▸ Try it
From the entries below, transcribe exactly the lines between the line holding "renderMarkdown : string" and the line holding "isInitializeRequest : string -> bool;", inclusive; skip all other lines.

▸ Data
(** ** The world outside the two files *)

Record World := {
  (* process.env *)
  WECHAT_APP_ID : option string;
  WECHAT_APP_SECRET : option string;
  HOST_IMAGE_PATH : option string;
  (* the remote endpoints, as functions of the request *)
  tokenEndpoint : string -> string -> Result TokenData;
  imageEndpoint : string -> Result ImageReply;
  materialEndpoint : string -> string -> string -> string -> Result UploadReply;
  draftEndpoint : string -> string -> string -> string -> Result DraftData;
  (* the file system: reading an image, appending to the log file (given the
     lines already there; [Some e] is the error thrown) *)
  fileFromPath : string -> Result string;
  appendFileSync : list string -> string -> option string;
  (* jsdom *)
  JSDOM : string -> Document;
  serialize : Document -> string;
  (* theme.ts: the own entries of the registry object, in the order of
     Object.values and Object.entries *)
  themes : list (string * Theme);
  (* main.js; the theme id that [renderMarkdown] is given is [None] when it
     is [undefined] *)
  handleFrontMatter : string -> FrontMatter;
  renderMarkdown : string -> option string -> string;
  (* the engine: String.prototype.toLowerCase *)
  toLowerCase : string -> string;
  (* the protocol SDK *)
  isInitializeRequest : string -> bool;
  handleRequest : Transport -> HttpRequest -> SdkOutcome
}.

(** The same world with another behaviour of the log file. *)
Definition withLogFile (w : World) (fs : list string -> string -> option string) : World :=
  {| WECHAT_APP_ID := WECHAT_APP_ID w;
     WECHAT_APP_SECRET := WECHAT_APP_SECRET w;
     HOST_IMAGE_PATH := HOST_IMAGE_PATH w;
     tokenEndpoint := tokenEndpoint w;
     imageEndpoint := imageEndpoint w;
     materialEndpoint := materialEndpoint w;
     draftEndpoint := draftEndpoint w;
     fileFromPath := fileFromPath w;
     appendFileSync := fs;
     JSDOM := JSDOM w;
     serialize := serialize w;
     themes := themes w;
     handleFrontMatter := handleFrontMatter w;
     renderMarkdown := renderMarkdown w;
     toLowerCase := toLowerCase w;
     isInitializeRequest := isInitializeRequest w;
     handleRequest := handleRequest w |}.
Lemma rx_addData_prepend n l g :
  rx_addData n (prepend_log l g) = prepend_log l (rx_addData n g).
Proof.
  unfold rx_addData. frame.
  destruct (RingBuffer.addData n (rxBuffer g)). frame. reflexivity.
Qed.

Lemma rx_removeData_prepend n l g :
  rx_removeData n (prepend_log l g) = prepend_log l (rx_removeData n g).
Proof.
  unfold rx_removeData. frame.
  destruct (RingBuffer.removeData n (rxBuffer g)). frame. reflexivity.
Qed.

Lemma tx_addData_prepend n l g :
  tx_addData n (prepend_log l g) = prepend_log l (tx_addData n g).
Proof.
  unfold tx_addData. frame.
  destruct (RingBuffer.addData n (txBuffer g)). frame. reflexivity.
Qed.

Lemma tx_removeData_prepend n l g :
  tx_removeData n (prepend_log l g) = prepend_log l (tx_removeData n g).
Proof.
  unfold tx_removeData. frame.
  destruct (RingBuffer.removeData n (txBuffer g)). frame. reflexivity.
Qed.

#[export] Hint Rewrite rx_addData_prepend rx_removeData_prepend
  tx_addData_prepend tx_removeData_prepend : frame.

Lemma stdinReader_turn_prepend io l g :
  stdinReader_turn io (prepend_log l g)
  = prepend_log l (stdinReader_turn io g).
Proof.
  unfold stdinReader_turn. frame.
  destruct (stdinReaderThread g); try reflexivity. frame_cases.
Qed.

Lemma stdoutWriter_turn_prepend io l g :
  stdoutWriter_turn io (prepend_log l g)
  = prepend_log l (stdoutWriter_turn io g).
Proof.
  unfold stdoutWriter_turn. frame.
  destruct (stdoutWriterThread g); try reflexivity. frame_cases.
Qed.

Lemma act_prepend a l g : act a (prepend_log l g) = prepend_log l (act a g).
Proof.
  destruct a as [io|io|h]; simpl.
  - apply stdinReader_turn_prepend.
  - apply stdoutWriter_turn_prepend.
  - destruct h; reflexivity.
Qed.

▸ Solved exercise
  renderMarkdown : string -> option string -> string;
  (* the engine: String.prototype.toLowerCase *)
  toLowerCase : string -> string;
  (* the protocol SDK *)
  isInitializeRequest : string -> bool;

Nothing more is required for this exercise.